EXERCISE GOAL
Return the lines below that carry the word "verification".

TASK INPUTS
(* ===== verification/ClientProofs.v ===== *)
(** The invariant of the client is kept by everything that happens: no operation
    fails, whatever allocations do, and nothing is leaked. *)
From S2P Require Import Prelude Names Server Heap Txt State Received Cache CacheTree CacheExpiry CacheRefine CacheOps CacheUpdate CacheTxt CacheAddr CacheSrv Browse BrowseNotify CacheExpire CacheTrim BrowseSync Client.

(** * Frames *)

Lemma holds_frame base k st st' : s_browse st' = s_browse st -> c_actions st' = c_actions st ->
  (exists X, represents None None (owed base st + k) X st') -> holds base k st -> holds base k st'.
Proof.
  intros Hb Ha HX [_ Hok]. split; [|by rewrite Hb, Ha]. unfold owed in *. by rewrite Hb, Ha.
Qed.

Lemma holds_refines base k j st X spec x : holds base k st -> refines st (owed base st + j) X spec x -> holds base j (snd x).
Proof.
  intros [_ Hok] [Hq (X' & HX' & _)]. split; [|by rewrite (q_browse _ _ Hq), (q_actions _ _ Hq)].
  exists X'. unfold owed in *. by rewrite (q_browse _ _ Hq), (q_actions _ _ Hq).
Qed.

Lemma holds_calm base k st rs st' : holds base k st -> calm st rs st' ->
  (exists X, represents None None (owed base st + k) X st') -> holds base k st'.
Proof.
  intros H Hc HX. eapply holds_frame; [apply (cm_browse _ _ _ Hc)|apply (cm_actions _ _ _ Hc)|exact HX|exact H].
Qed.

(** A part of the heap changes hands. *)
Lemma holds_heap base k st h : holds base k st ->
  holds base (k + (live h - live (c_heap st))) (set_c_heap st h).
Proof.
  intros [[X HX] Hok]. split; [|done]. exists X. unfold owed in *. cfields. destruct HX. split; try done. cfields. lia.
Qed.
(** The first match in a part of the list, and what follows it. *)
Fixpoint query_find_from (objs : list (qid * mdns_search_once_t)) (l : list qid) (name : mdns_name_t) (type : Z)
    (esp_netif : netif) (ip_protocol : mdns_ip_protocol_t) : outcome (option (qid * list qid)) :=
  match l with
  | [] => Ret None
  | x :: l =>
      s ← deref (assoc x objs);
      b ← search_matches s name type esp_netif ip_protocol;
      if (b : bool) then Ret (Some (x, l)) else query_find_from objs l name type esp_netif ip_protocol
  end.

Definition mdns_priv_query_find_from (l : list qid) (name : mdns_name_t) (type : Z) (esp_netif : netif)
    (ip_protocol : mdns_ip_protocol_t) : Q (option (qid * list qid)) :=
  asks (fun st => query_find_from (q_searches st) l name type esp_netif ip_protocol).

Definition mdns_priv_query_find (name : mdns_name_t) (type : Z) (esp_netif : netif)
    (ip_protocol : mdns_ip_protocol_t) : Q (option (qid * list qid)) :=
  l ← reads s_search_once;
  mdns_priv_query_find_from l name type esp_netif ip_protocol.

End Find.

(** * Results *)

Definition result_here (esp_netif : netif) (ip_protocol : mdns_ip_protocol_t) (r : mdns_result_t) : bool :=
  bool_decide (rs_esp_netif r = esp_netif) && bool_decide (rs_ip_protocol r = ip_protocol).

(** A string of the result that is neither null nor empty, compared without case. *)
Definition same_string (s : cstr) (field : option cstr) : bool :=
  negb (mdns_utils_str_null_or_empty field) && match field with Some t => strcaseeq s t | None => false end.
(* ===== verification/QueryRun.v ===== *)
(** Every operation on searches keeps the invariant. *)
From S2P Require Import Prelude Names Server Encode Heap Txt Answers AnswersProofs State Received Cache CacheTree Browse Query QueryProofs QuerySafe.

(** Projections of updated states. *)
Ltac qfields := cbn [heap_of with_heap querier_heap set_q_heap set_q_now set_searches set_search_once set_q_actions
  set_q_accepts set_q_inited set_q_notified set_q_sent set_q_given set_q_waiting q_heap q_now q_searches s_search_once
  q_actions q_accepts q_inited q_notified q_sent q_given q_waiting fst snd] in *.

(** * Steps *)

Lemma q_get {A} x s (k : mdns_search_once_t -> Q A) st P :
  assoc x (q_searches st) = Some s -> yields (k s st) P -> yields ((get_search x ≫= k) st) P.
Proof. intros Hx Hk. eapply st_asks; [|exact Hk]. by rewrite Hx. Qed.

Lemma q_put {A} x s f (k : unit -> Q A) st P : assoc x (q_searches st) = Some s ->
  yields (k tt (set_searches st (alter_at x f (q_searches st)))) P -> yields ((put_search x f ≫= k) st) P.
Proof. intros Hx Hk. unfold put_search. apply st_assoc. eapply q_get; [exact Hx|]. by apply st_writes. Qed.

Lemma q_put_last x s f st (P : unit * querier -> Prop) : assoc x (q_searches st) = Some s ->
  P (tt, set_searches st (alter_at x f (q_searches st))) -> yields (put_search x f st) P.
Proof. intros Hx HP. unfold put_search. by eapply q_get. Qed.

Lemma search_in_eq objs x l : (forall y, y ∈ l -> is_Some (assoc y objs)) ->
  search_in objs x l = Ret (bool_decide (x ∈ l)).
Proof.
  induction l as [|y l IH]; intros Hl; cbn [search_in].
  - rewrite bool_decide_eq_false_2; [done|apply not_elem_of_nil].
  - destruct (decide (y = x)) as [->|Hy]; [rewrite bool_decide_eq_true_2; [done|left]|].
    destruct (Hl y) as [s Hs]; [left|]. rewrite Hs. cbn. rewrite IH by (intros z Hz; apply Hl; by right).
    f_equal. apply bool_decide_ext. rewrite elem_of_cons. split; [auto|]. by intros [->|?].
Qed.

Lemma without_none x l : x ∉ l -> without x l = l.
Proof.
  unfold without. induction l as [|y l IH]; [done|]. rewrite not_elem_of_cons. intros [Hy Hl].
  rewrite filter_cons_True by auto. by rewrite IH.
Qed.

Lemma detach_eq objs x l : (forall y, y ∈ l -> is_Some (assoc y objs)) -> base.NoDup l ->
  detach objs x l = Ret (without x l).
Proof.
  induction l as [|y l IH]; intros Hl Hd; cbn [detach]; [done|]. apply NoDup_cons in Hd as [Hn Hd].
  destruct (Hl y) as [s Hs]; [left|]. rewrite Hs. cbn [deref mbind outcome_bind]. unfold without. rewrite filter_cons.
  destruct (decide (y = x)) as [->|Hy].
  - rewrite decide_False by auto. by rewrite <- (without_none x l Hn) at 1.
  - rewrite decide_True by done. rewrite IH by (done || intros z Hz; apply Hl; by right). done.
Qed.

...

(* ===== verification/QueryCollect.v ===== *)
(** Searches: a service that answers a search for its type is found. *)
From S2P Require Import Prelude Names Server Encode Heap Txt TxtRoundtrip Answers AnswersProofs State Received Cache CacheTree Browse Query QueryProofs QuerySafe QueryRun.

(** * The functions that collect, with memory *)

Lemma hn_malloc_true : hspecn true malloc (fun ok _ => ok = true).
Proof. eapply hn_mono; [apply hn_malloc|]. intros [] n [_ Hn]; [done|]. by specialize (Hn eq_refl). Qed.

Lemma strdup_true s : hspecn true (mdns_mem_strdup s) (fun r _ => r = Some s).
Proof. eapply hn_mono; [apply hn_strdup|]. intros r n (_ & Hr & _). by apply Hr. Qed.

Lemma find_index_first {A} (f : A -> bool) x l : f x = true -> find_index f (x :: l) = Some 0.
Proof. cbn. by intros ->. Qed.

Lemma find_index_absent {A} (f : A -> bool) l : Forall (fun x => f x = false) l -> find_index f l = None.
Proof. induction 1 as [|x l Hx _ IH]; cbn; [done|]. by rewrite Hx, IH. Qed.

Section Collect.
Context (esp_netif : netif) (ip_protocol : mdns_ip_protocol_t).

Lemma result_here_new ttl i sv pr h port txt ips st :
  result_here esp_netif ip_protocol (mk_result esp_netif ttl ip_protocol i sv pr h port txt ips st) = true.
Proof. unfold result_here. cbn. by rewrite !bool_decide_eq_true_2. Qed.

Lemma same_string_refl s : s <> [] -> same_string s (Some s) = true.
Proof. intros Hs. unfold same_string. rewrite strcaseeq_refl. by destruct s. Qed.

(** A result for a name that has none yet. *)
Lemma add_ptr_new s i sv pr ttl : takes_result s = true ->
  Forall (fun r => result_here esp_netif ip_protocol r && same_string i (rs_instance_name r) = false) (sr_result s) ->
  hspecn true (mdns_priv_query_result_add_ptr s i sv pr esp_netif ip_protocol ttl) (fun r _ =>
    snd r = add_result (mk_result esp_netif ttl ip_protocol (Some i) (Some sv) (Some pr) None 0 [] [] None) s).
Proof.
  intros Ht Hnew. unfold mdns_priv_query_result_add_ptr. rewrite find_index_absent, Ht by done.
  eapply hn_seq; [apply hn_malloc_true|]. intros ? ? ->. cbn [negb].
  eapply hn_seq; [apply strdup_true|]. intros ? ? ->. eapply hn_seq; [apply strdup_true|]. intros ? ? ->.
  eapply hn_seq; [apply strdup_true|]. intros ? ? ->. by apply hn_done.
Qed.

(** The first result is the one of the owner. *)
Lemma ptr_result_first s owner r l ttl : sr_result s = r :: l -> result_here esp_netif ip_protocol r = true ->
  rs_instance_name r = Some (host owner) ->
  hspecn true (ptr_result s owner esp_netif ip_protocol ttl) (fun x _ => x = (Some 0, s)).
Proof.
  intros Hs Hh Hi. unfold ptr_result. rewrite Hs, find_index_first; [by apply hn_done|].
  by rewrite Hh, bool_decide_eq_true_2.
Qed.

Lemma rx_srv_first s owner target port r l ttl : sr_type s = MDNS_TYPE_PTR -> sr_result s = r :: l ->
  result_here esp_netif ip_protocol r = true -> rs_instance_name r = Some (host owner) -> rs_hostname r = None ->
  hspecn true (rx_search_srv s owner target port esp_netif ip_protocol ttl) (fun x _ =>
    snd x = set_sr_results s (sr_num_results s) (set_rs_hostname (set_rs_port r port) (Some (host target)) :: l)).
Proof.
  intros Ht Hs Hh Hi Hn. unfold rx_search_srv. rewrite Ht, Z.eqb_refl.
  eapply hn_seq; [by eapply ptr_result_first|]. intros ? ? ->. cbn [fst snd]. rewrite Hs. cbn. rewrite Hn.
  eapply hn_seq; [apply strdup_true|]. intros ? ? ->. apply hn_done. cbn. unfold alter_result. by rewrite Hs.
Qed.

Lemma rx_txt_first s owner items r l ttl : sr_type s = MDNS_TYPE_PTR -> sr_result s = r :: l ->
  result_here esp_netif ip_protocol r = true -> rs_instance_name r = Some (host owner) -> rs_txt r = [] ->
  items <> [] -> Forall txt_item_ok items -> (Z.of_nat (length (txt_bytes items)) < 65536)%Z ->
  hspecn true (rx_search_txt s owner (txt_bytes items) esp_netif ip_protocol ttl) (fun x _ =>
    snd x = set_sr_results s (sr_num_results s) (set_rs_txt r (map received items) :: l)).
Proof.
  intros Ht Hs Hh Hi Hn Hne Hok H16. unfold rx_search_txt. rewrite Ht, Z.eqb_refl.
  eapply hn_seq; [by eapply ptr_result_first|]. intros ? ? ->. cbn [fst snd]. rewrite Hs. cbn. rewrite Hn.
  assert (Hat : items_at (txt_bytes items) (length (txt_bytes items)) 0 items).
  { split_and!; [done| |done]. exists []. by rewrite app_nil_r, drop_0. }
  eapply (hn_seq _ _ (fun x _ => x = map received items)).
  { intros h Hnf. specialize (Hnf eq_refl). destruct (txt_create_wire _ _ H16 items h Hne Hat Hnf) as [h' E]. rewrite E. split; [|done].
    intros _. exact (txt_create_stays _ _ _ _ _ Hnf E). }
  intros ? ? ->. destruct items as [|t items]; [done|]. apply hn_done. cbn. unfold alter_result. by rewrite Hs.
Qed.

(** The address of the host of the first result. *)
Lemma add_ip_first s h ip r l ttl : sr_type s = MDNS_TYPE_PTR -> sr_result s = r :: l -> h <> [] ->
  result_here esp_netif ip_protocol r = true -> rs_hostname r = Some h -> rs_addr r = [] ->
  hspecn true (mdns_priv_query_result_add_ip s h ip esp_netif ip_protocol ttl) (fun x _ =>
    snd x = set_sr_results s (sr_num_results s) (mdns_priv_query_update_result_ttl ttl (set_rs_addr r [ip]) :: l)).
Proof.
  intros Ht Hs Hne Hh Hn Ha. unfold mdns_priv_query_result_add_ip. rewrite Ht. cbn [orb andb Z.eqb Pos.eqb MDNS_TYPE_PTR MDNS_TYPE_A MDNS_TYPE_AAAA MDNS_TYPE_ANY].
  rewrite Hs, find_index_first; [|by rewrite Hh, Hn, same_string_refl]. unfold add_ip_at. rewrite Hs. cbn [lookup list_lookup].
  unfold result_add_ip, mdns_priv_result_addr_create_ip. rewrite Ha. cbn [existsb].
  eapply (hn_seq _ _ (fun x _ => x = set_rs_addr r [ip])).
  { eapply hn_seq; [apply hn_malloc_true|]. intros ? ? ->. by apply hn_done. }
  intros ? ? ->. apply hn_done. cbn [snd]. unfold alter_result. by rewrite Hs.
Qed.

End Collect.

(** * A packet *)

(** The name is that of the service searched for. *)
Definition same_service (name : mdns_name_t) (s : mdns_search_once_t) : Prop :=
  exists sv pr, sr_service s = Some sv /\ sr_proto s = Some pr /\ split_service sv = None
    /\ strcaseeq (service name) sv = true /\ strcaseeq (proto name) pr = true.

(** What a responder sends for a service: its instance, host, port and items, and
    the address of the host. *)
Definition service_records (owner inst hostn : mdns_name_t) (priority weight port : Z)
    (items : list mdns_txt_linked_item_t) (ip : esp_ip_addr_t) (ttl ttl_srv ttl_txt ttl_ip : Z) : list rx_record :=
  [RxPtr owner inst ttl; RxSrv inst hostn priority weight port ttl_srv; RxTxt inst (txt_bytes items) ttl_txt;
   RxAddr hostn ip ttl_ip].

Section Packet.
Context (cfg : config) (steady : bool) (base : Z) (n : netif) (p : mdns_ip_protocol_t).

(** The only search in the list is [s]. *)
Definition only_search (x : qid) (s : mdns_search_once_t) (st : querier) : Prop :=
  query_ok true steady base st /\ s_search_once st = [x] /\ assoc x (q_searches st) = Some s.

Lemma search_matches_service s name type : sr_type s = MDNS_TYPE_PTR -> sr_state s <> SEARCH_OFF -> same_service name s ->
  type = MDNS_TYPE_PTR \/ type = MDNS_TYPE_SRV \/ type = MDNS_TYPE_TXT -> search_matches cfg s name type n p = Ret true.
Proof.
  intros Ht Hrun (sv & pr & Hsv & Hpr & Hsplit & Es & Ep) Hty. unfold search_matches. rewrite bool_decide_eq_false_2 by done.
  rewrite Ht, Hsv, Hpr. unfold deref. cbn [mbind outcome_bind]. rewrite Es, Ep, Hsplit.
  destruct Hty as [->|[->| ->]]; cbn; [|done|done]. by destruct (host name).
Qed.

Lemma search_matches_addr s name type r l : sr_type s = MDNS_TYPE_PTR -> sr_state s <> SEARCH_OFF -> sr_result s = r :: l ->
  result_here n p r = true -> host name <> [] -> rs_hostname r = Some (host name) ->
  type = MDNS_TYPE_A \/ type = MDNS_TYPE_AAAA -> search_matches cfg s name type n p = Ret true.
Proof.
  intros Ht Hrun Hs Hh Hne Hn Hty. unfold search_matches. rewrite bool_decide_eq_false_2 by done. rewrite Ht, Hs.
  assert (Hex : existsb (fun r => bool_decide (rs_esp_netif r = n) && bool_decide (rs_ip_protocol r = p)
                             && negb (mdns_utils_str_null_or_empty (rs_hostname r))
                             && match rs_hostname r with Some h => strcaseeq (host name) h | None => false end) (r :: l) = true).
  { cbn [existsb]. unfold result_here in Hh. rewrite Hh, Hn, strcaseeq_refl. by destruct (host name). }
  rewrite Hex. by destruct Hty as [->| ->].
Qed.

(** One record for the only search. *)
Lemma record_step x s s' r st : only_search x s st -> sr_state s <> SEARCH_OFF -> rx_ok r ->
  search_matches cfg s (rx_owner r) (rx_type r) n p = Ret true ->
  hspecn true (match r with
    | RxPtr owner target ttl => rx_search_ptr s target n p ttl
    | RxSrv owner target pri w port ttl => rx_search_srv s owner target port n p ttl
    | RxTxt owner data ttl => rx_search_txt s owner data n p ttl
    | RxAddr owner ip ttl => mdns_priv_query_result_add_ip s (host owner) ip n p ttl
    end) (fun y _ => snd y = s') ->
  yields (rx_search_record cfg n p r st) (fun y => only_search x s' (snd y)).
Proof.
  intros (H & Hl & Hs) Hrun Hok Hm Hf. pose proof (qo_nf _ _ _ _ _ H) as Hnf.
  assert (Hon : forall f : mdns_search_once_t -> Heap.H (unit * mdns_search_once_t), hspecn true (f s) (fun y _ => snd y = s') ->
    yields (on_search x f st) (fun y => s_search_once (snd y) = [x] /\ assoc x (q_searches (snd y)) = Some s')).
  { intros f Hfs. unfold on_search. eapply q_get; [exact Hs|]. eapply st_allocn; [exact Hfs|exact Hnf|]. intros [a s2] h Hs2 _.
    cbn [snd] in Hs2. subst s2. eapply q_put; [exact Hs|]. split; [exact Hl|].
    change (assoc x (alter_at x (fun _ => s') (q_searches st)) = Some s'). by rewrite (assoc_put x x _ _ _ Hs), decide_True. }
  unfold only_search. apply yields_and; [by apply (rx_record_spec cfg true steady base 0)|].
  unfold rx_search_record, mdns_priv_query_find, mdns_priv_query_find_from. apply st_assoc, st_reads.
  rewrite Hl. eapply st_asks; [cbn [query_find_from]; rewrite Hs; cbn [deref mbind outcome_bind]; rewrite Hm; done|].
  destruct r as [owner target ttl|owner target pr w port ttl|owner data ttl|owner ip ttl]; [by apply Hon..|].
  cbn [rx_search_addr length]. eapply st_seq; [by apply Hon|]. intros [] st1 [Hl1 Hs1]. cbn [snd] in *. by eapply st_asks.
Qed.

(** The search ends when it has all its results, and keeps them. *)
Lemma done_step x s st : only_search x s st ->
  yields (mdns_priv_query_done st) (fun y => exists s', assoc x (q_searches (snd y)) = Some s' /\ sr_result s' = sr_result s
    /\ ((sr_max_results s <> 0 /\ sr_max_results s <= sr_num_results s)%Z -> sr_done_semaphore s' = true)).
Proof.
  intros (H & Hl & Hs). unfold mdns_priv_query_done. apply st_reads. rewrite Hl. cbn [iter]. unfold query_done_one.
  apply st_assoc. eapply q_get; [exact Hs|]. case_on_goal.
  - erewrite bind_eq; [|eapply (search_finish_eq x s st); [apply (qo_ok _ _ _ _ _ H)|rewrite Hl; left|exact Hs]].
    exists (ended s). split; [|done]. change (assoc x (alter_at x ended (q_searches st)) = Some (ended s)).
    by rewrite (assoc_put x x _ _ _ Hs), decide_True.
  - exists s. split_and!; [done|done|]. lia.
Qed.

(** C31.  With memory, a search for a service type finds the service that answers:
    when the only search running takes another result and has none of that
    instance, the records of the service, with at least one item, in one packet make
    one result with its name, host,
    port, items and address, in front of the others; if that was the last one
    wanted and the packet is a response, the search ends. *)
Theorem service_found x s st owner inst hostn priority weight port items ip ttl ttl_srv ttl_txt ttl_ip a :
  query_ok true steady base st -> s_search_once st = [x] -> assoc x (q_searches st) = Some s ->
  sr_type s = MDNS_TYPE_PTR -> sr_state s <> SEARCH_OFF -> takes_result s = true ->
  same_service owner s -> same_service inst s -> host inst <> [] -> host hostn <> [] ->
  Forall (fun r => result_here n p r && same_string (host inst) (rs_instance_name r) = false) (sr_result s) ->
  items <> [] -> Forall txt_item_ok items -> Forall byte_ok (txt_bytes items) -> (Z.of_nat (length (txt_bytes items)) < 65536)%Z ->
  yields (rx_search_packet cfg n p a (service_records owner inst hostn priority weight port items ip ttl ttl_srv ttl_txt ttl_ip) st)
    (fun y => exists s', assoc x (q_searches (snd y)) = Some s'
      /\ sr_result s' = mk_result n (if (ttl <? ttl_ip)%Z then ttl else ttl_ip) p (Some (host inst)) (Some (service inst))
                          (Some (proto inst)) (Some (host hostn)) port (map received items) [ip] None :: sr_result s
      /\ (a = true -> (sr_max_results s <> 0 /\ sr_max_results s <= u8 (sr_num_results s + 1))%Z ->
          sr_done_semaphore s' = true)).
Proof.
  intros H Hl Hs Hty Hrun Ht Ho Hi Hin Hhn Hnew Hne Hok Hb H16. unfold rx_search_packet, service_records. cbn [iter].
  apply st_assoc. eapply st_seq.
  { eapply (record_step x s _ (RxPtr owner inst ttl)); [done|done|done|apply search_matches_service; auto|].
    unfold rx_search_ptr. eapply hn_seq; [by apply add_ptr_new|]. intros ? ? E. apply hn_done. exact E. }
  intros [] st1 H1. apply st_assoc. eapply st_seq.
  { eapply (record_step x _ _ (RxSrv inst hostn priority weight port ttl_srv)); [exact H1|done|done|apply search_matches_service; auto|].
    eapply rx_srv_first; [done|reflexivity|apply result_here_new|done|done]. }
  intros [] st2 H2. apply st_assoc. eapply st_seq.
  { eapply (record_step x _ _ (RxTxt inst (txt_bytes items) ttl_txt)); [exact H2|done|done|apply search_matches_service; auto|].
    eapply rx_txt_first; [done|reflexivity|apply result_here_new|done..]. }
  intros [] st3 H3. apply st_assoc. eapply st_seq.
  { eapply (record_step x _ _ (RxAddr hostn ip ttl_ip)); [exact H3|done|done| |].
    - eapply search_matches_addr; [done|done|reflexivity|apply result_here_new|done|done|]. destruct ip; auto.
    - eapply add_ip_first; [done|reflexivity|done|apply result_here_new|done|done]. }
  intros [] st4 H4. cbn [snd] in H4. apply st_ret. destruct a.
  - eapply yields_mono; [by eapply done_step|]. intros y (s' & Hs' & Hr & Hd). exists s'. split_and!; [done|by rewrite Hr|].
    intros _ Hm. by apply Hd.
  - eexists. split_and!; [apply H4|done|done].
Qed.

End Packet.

TASK RESPONSE
(* ===== verification/ClientProofs.v ===== *)
(* ===== verification/QueryRun.v ===== *)
(* ===== verification/QueryCollect.v ===== *)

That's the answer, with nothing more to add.